Pandemiye rağmen çarkların dönmesi için alınan kararların yanlış olduğunu söyleyen Levent, “Daha iyi kararların alınması için toplumsal mutabakatın sağlanması gerekiyor bence. BilimKurulu var diyorlar ama o kuruldan birisi çıkıp da açıklama yapmıyor. Zaten sürecin şeffaf yönetildiğine kesinlikle inanmıyorum. Devlet, pandemi sürecini bir sistem inşa etmek için kullanıyor. Yaşantıyı değiştirmek istiyorlar, kültürü değiştirmek istiyorlar”ifadelerini kullandı.
2021’den umutlu olmadığını söyleyen Levent, “Derler ya gelen gideni aratır diye bence böyle olacak. 2021,2020’den daha kötü olacak. 2021’de ekonominin daha iyiye gideceğini söylüyorlar ama ben buna inanmıyorum çünkü bir sistemimiz yok, hazırdan yiyoruz. Hazıra dağlar dayanmaz, eğer gerçekten ekonomiyi düzeltmek istiyorsak üretmemiz lazım. Üretmeden ayağa kalkamayız, zenginleşemeyiz. İnsanları ötekileştirmeden bu zenginliği paylaşmamız lazım. Umut ediyorum ki 2021 tüm halkımıza sağlıklı, mutlu, zenginliklerin eşit paylaşıldığı bir yıl olur ama sadece umut ediyorum, böyle olacağına dair inancım düşük” ifadelerini kullandı.
“TEK BEKLENTİM VİRÜSÜN BİTMESİ”
58 yaşındaki İpek de 2020’nin kötü geçtiğini düşünenlerden. 2021’den tek beklentisinin virüsü atlatmak olduğunu söyleyen İpek, “Ekonomi çok kötü, ben bir kişiyim ben bile geçinemiyorum. Asgari ücretle geçinen çocuklu aileler var, asgari ücret yetersiz. Bu süreçte çalışmak zorunda olan insanlar var onlar için herhangi bir önlem yok. Bari zorunlu üretim dışındaki üretimi durdursunlar ki virüs kontrol altına alınsın. Pandemiyi başlarda gerçekten iyi yönettiklerini düşünüyordum ama sonradan ipin ucu kaçtı. Önlemleri gevşettiler, halk zaten dikkat etmiyor, bu yüzden virüs aldı başını gitti. Zaten alınan yasaklar da çok saçma, yaşlıları evden dışarı çıkartmıyorlar virüs kapar diye ama yaşadığı evde çocuğu işe gidiyor, torunu okula gidiyor, böyle saçmalık olabilir mi?” diye sordu.
Market çalışanı Kezban da 2020’nin kötü geçtiğini söyledikten sonra hemen ekonomiden yakınmaya başlayarak, “3 çocuk annesi biri olarak ben baya zorlu geçirdim bu süreci. Ekonomik olarak çok sıkıntı yaşadım, ekonomi çok kötü gidiyor.
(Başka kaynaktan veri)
(** * soniakeys/astro: series-based planetary positions and Keplerian orbits

    A shallow embedding of [astro.go], [julian.go], [solarpos.go] (the
    Kepler solver and the orbit model) and of the VSOP87 loader and
    evaluator, together with the properties stated about them.

    Numbers.  Go's [float64] is rendered as the real numbers [R] of the
    Standard Library: every arithmetic operation is the exact one, rounding
    and the special values (NaN, infinities) are not represented.  Where
    rounding decides a statement (the wrap of the longitude), the code is
    given once more on the binary64 numbers of the kernel, in [F64].  Go's
    [int] is rendered as [Z]; the integers that occur (line numbers, term
    counts of at most seven digits, loop counters) are far from the 64-bit
    bounds.

    Failure.  A Go run-time panic (index or slice bound out of range) is a
    result of its own, [Panic]; a loop that may not finish is given fuel
    and [OutOfFuel] is returned when the fuel is used up. *)

From Stdlib Require Import Floats Reals Lra Lia ZArith String Ascii Bool List.
Import ListNotations.

Open Scope R_scope.

(* ================================================================== *)
(** ** Results of Go code that may panic or loop *)

Inductive outcome (A : Type) : Type :=
| Ret (a : A)
| Panic
| OutOfFuel.
Arguments Ret {A} a.
Arguments Panic {A}.
Arguments OutOfFuel {A}.

Definition bind {A B : Type} (m : outcome A) (k : A -> outcome B) : outcome B :=
  match m with
  | Ret a => k a
  | Panic => Panic
  | OutOfFuel => OutOfFuel
  end.

Notation "x <- m ;; k" := (bind m (fun x => k))
  (at level 61, m at next level, right associativity).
Çocuklarımın uzaktan eğitimi için dizüstü bilgisayar, tablet alamadım, telefondan giriyorlar. Ekonomi bu halde işte”dedi. Kezban, ekonomisi iyi, sağlıklı bir yıl diledi.
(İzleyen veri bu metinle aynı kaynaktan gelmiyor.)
(** [np.histogram2d(x, y, bins=[xbins, ybins])]: entry [i][j] counts the
    points of x-bin [i+1] and y-bin [j+1]; the outlier bins are cut off.
    Both edge arrays are checked to be monotonic first; then the last
    edge of each is read, which fails on an empty array. *)
Definition histogram2d (points : list (F * F)) (xedges yedges : list F)
  : result (list (list nat)) :=
  if negb (increasing xedges) then
    raise (ValueError "bins[0] must be monotonically increasing")
  else if negb (increasing yedges) then
    raise (ValueError "bins[1] must be monotonically increasing")
  else
    match xedges, yedges with
    | [], _ | _, [] =>
        raise (IndexError "index -1 is out of bounds for axis 0 with size 0")
    | _ :: _, _ :: _ =>
        ok (map (fun i =>
                   map (fun j => count_in points xedges yedges (S i) (S j))
                       (seq 0 (length yedges - 1)))
                (seq 0 (length xedges - 1)))
    end.

(** [H.T]: entry [j][i] of the result is entry [i][j] of [h]; [rows] and
    [cols] are the shape of [h]. *)
Definition transpose (rows cols : nat) (h : list (list nat))
  : list (list nat) :=
  map (fun j => map (fun i => nth j (nth i h []) 0%nat) (seq 0 rows))
      (seq 0 cols).

(** [hist2d]: the histogram, transposed so that rows follow y. *)
Definition hist2d (points : list (F * F)) (xbins ybins : list F)
  : result (list (list nat)) :=
  let* h := histogram2d points xbins ybins in
  ok (transpose (length xbins - 1) (length ybins - 1) h).

(** The sum of all the cells of a grid. *)
Definition grid_total (g : list (list nat)) : nat :=
  fold_right (fun row acc => (fold_right Nat.add 0 row + acc)%nat) 0%nat g.

End Arrays.

(** ** The body of the loop over the angles (lines 89-122) *)

Section Density.

Context {F : Type} `{Float F}.

Local Open Scope result_scope.

Definition ypx : Z := 1000.

(** Lines 90-94: the extent of the projected points and its two ranges. *)
Definition extent (a : list F) : result (F * F) :=
  let* lo := array_min a in
  let* hi := array_max a in
  ok (lo, hi).

Definition xrange (ext : F * F) : F := fsub (snd ext) (fst ext).

(** Line 97: [xpx = int(ypx / (yl / xl))]. *)
Definition image_width (xl yl : F) : result Z :=
  int_of (fdiv (of_int ypx) (fdiv yl xl)).

(** Line 100: [pd = np.sqrt((xl * yl) / len(projected_points))]. *)
Definition point_density (xl yl : F) (n : nat) : F :=
  fsqrt (fdiv (fmul xl yl) (of_int (Z.of_nat n))).

(** Lines 102-103: the bin edges of one axis. *)
Definition bin_edges (ext : F * F) (pd : F) : result (list F) :=
  arange (fst ext) (fadd (snd ext) pd) pd.

Record Grid : Type := mkGrid {
  width_px : Z;
  counts : list (list nat)
}.

(** Lines 89-106: from the projected points to the count grid. *)
Definition density_grid (projected_points : list (F * F)) : result Grid :=
  let* xext := extent (map fst projected_points) in
  let* yext := extent (map snd projected_points) in
  let xl := xrange xext in
  let yl := xrange yext in
  let* xpx := image_width xl yl in
  let pd := point_density xl yl (length projected_points) in
  let* xbins := bin_edges xext pd in
  let* ybins := bin_edges yext pd in
  let* arr := hist2d projected_points xbins ybins in
  ok (mkGrid xpx arr).

End Density.

(** ** Plane basis (lines 25-38) and rendering (lines 108-122) *)

Section Planes.

Context {F : Type} `{Float F} `{Libm F}.

Local Open Scope result_scope.

(** [np.radians]: the angle times pi / 180. *)
Definition radians (angle_deg : F) : F :=
  fmul angle_deg (fdiv fpi (of_int 180)).

Definition get_plane (angle_deg : F) : Point3 F * Point3 F * Point3 F :=
  let angle := radians angle_deg in
  let u := mkPoint3 (fcos angle) (fsin angle) zero in
  let v := mkPoint3 zero zero one in
  let n := mkPoint3 (fneg (fsin angle)) (fcos angle) zero in
  (u, v, n).

(** What [ax.imshow] is given: the data and the colour window; the colour
    map is 'binary' and the origin 'lower' in every call. *)
Record Image : Type := mkImage {
  img_data : list (list F);
  img_aspect : F;
  img_vmin : F;
  img_vmax : F
}.

(** Line 109: [larr = np.log(arr + 1)]. *)
Definition log_transform (arr : list (list nat)) : list (list F) :=
  map (map (fun c => flog (fadd (of_int (Z.of_nat c)) one))) arr.

(** [np.isfinite]: neither an infinity nor NaN, the numbers [x] with
    [x - x = 0]. *)
Definition isfinite (x : F) : bool := feqb (fsub x x) zero.

(** [Axes.set_aspect], which [imshow] calls with its [aspect]. *)
Definition set_aspect (aspect : F) : result unit :=
  if fleb aspect zero || negb (isfinite aspect) then
    raise (ValueError "aspect must be finite and positive")
  else ok tt.

(** Lines 115-122: the arguments of [imshow], then the call; [larr.max()]
    raises on a grid without cells, [imshow] on an aspect that is not
    positive (a width of 0 px). *)
Definition heatmap (g : Grid) : result Image :=
  let larr := log_transform (counts g) in
  let aspect := fdiv (of_int (width_px g)) (of_int ypx) in
  let* top := array_max (concat larr) in
  let* _ := set_aspect aspect in
  ok (mkImage larr aspect (of_int (-1)) (fmul top (fdiv one (of_int 2)))).

(** The colour of a cell, as matplotlib computes it: the value is mapped
    linearly from the window [vmin, vmax] to [0, 1], values outside the
    window are clipped, and the 'binary' map paints 0 white and 1 black.
    [darkness] is the clipped value, [gray_level] the painted level
    (1 is white). *)
Definition normalize (vmin vmax x : F) : F :=
  fdiv (fsub x vmin) (fsub vmax vmin).

Definition clip01 (t : F) : F :=
  if fltb t zero then zero else if fltb one t then one else t.

Definition cell (img : Image) (i j : nat) : F :=
  nth j (nth i (img_data img) []) zero.

Definition darkness (img : Image) (i j : nat) : F :=
  clip01 (normalize (img_vmin img) (img_vmax img) (cell img i j)).

Definition gray_level (img : Image) (i j : nat) : F :=
  fsub one (darkness img i j).

(** The value of a cell clipped to the window [vmin, vmax], before it is
    mapped to [0, 1]. *)
Definition clamped (img : Image) (i j : nat) : F :=
  let x := cell img i j in
  if fltb x (img_vmin img) then img_vmin img
  else if fltb (img_vmax img) x then img_vmax img
  else x.

End Planes.

Arguments Image F : clear implicits.

(** ** Files, log and the tasks (lines 57-214) *)

(** What the script writes with [logging]. *)
Inductive log_record : Type :=
| Processed (input_file : string)
| ErrorProcessing (file : string) (e : exn)
| NoSubdirectories (input_path : string)
| LookingInInputDirectory
| Found (n_tasks : nat) (n_workers : Z)
| Completed (successful total : nat).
"EZİLEN YİNE İŞÇİ SINIFI OLUYOR, HALK OLUYOR"
Bir bankta arkadaşını beklerken karşılaştığımız İlayda, 23 yaşında bir işsiz. İlayda, üniversiteyi yeni bitirmiş, KPSS’ye hazırlanıyor ve atama bekliyor. İlayda’nın kurduğu cümle Türkiye gençliğinin durumunu gözler önüne seriyor: “Kendimi bildim bileli sınava hazırlanıyorum.” Kendi açısından 2020’nin kötü bir yıl olduğunu söyleyen İlayda, “Ekonomik olarak çok büyük sıkıntılar yaşadık, işsizliğin kat ve kat arttığı bir yıldı. İnsanlar rahat geçinemiyor, her şey o kadar zamlandı ki hiçbir şey alamıyoruz. Eski fiyatlarla yeni fiyatlar arasında uçurum var. Bu zamlar kimsenin umurunda değil ezilen yine işçi sınıfı oluyor, halk oluyor. İşsizliğin sebebinin gençlerin iş beğenmemesi olduğunu söylüyorlar ama gerçek tablo bu değil. İnsanlar bırakın iş beğenmemeyi beğenecek iş bulamıyor” dedi.